(Entries shown begins)
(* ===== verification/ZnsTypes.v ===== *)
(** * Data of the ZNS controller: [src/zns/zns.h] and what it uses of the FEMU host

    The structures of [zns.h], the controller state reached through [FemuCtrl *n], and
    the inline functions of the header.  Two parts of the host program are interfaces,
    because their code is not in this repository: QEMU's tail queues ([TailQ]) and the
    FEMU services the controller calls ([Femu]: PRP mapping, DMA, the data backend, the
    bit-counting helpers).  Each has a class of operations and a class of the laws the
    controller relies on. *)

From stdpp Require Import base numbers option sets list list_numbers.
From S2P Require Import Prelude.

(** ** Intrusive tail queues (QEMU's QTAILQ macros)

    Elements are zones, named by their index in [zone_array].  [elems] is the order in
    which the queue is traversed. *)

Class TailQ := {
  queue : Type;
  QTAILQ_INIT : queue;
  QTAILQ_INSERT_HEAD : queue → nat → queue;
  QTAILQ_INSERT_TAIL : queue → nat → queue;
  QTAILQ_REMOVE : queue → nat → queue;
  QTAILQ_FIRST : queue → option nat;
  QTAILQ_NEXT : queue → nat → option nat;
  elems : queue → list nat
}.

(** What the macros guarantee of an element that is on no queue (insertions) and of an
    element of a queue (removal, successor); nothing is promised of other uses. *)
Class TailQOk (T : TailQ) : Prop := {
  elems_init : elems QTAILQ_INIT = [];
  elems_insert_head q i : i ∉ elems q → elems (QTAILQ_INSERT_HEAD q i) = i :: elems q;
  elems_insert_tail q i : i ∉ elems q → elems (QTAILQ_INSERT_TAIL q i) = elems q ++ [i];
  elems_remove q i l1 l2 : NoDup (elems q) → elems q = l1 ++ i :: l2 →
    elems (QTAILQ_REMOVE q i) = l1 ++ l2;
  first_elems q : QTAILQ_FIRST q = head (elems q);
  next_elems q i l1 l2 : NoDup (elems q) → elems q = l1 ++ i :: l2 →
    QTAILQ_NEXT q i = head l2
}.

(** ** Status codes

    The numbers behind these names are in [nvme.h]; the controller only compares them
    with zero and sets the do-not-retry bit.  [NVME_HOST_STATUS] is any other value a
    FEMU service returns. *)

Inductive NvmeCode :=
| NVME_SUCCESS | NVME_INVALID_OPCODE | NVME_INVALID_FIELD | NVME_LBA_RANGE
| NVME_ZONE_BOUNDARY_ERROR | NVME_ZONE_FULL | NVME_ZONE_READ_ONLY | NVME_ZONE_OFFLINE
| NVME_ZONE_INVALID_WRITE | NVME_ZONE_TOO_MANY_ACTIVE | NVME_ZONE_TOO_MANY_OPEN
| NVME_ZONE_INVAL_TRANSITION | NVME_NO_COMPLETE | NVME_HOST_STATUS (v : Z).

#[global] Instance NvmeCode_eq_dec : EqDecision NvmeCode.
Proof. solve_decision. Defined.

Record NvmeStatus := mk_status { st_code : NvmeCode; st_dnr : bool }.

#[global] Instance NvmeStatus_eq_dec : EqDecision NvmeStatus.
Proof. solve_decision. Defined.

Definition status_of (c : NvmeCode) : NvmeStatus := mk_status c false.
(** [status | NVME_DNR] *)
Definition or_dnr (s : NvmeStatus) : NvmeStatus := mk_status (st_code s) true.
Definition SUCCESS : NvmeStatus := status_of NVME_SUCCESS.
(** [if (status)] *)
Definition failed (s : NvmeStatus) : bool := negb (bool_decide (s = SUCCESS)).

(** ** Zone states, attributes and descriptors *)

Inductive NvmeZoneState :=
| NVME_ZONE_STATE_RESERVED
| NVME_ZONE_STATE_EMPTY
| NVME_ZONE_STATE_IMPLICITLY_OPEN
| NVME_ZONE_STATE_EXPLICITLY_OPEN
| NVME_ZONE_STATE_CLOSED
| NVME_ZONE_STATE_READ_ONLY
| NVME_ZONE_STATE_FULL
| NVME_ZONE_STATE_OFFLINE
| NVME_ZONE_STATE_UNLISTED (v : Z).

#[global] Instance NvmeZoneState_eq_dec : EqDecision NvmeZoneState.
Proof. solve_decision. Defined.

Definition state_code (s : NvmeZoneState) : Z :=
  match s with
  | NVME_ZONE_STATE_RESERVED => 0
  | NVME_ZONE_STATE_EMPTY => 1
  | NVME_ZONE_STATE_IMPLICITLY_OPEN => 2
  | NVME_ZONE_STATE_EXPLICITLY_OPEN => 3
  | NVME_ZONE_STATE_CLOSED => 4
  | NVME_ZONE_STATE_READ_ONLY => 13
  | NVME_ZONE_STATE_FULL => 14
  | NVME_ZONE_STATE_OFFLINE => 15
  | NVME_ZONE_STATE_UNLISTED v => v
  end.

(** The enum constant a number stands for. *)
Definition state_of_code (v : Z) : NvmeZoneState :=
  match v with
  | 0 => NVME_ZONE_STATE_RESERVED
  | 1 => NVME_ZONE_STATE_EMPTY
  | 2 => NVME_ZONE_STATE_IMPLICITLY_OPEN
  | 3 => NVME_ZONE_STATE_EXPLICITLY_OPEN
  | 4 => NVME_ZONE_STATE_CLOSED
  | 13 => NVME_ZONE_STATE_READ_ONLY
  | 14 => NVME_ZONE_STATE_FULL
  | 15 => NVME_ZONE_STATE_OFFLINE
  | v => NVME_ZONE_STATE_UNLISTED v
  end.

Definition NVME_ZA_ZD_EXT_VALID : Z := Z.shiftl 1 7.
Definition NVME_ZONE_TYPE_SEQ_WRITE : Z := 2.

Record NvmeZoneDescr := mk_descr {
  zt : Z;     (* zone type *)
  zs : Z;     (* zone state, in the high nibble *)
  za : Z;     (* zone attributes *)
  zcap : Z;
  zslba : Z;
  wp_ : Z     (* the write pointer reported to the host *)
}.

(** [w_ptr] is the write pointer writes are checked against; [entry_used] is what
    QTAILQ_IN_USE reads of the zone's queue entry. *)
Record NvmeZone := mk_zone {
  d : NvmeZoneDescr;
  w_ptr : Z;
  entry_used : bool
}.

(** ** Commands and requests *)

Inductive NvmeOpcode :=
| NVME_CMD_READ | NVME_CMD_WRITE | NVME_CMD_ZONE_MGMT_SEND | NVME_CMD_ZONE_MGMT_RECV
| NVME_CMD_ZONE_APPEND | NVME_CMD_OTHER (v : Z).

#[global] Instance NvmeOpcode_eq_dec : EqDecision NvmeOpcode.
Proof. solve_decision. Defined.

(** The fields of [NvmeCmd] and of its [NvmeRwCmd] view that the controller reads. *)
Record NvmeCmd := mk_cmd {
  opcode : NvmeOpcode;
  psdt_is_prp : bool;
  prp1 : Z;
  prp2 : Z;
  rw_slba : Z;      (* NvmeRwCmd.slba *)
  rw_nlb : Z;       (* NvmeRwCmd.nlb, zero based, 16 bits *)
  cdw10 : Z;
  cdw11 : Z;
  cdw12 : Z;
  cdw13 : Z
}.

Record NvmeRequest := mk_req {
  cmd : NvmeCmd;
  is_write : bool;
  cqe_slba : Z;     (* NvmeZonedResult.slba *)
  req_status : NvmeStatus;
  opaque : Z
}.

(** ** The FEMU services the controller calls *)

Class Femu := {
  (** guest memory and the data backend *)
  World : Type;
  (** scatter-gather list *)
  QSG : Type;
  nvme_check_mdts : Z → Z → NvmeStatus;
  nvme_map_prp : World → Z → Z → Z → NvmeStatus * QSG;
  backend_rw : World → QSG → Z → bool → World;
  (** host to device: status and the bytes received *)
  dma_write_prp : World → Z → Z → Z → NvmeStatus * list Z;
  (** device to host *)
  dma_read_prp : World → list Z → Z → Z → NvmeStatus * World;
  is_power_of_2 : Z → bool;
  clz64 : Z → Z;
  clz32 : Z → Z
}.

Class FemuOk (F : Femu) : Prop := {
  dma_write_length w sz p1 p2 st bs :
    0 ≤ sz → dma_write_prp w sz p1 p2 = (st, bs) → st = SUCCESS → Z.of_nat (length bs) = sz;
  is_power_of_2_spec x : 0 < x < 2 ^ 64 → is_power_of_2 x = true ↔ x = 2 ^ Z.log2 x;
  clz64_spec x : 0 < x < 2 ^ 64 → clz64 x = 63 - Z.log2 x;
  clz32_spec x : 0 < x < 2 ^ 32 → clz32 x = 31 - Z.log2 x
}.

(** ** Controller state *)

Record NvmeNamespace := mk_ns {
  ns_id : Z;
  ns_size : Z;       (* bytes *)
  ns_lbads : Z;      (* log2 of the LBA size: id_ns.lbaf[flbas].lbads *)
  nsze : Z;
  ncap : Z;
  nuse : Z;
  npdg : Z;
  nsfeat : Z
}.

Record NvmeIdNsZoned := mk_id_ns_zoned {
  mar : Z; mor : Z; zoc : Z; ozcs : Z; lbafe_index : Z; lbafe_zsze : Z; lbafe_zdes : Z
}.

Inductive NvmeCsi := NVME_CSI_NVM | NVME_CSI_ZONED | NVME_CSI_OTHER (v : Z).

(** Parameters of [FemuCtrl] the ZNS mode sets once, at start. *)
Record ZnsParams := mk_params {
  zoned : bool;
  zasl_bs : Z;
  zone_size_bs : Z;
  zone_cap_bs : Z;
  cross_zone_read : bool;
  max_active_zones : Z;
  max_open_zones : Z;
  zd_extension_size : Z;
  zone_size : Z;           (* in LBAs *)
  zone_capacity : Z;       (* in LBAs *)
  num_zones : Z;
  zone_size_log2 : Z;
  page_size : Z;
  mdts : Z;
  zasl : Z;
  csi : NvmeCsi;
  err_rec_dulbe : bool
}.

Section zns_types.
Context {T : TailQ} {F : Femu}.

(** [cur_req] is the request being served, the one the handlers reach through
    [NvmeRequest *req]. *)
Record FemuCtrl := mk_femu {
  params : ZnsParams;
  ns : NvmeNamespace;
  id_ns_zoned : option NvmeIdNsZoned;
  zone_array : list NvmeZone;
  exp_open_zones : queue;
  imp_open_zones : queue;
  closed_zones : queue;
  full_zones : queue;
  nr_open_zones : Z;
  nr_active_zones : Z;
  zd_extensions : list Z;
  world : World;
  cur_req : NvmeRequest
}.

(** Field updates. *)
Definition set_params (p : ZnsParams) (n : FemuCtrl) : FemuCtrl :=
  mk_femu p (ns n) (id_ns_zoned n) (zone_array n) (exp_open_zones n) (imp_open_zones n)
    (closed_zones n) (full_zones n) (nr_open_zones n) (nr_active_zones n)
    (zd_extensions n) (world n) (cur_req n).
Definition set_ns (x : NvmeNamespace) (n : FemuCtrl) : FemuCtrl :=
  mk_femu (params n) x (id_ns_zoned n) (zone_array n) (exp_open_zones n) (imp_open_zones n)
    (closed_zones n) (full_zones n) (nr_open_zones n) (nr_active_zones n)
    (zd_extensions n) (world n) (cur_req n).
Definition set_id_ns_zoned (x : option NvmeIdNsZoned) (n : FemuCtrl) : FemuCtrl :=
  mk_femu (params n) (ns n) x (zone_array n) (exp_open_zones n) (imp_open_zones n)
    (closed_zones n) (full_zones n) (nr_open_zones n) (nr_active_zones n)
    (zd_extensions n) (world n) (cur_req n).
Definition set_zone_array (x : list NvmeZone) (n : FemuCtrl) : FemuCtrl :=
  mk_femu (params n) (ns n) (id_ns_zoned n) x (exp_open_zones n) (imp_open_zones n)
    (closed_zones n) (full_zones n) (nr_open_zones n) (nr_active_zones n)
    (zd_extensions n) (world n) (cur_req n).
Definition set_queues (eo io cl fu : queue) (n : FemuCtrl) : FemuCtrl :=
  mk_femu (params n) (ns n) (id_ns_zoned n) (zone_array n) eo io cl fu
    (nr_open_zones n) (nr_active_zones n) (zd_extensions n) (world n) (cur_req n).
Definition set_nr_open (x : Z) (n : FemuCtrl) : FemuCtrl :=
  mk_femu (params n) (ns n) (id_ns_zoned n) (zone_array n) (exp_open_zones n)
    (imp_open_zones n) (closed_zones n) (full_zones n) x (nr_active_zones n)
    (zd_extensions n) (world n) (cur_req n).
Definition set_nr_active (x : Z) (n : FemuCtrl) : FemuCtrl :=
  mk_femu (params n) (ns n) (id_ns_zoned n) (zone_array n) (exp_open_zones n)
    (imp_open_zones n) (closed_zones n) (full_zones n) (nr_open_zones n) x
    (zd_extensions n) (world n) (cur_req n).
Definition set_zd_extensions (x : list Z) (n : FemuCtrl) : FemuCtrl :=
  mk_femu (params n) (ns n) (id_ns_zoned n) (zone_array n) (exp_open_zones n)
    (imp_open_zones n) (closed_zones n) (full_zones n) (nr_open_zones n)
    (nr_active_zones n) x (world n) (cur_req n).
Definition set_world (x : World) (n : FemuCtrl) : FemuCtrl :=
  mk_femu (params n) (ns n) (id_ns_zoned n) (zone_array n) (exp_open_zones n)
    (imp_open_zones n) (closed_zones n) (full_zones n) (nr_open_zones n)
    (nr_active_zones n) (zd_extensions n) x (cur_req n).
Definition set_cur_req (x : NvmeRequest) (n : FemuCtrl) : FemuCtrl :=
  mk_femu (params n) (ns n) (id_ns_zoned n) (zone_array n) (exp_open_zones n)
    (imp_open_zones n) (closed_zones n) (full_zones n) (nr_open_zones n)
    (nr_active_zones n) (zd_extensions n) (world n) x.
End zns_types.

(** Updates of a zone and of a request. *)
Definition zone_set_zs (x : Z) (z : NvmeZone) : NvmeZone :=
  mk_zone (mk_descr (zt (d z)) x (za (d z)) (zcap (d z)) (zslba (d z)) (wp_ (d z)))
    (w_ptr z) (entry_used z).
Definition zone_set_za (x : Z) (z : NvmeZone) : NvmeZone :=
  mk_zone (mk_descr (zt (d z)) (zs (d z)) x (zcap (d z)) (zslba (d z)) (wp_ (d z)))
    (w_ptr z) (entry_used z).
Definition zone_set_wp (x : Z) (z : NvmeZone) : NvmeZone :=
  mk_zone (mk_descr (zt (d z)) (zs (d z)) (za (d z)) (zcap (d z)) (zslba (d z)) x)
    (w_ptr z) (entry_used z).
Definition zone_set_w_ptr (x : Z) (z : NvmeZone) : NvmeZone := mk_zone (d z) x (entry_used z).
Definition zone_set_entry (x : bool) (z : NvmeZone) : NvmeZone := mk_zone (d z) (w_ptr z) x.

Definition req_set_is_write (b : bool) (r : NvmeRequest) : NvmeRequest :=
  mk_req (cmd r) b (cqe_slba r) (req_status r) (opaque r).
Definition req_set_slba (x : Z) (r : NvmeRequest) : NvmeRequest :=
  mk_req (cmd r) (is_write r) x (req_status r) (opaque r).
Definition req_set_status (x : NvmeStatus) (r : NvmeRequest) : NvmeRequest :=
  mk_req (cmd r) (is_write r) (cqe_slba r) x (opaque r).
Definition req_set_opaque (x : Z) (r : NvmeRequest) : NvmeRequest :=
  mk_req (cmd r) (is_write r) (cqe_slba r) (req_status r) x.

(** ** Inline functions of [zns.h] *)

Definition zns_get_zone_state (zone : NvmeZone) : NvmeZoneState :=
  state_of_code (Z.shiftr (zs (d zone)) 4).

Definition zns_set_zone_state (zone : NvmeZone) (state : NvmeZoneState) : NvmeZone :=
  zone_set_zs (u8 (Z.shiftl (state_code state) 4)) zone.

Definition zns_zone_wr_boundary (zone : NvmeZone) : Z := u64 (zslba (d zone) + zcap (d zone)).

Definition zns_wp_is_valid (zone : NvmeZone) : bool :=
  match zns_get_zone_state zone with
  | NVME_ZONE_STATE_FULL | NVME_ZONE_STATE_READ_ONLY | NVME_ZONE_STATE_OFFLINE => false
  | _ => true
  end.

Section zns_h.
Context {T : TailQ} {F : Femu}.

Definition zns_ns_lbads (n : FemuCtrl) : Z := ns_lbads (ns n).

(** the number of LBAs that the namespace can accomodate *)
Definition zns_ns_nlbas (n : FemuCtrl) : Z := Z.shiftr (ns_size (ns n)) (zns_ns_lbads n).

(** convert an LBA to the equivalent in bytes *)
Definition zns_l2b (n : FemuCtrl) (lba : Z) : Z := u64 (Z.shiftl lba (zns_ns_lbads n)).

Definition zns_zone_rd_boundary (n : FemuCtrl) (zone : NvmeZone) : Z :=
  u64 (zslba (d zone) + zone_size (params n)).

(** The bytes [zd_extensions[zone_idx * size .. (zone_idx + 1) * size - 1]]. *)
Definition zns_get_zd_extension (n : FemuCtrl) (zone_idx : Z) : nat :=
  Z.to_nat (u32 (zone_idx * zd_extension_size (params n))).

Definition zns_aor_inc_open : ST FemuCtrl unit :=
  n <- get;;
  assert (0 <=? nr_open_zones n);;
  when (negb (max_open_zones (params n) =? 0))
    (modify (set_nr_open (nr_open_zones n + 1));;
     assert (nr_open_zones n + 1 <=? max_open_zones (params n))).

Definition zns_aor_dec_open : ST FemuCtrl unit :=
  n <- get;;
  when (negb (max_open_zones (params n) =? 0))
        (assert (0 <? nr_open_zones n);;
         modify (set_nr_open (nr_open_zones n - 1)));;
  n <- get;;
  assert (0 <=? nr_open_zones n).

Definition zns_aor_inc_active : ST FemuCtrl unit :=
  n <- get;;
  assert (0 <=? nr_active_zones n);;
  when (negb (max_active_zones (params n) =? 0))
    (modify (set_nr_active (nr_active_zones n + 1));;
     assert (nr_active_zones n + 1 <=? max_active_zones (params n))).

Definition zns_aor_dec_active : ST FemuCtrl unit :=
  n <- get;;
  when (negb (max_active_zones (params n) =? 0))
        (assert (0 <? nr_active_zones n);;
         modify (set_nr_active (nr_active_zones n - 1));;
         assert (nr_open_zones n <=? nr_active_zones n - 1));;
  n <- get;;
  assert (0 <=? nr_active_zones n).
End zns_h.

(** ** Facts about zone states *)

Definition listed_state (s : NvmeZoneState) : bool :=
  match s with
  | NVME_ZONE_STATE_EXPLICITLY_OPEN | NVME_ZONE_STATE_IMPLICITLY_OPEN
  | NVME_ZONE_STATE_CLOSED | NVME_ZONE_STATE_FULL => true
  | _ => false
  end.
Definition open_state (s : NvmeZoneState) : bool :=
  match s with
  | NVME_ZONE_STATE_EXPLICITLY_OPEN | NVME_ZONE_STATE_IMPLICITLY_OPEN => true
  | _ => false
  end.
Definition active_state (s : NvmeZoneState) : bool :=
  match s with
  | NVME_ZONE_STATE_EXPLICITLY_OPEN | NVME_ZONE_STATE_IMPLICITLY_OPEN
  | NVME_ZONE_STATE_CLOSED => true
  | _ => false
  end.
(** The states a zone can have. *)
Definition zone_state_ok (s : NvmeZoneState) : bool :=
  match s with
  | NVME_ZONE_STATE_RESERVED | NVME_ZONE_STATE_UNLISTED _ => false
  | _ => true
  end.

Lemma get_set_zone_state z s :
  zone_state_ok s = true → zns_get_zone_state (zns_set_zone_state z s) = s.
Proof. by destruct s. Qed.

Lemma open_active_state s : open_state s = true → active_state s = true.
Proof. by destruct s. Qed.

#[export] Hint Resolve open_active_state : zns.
(Entries shown ends)
» **To do**
For the entries above, give only the number of lines that contain the word "uses".

» **Written solution**
2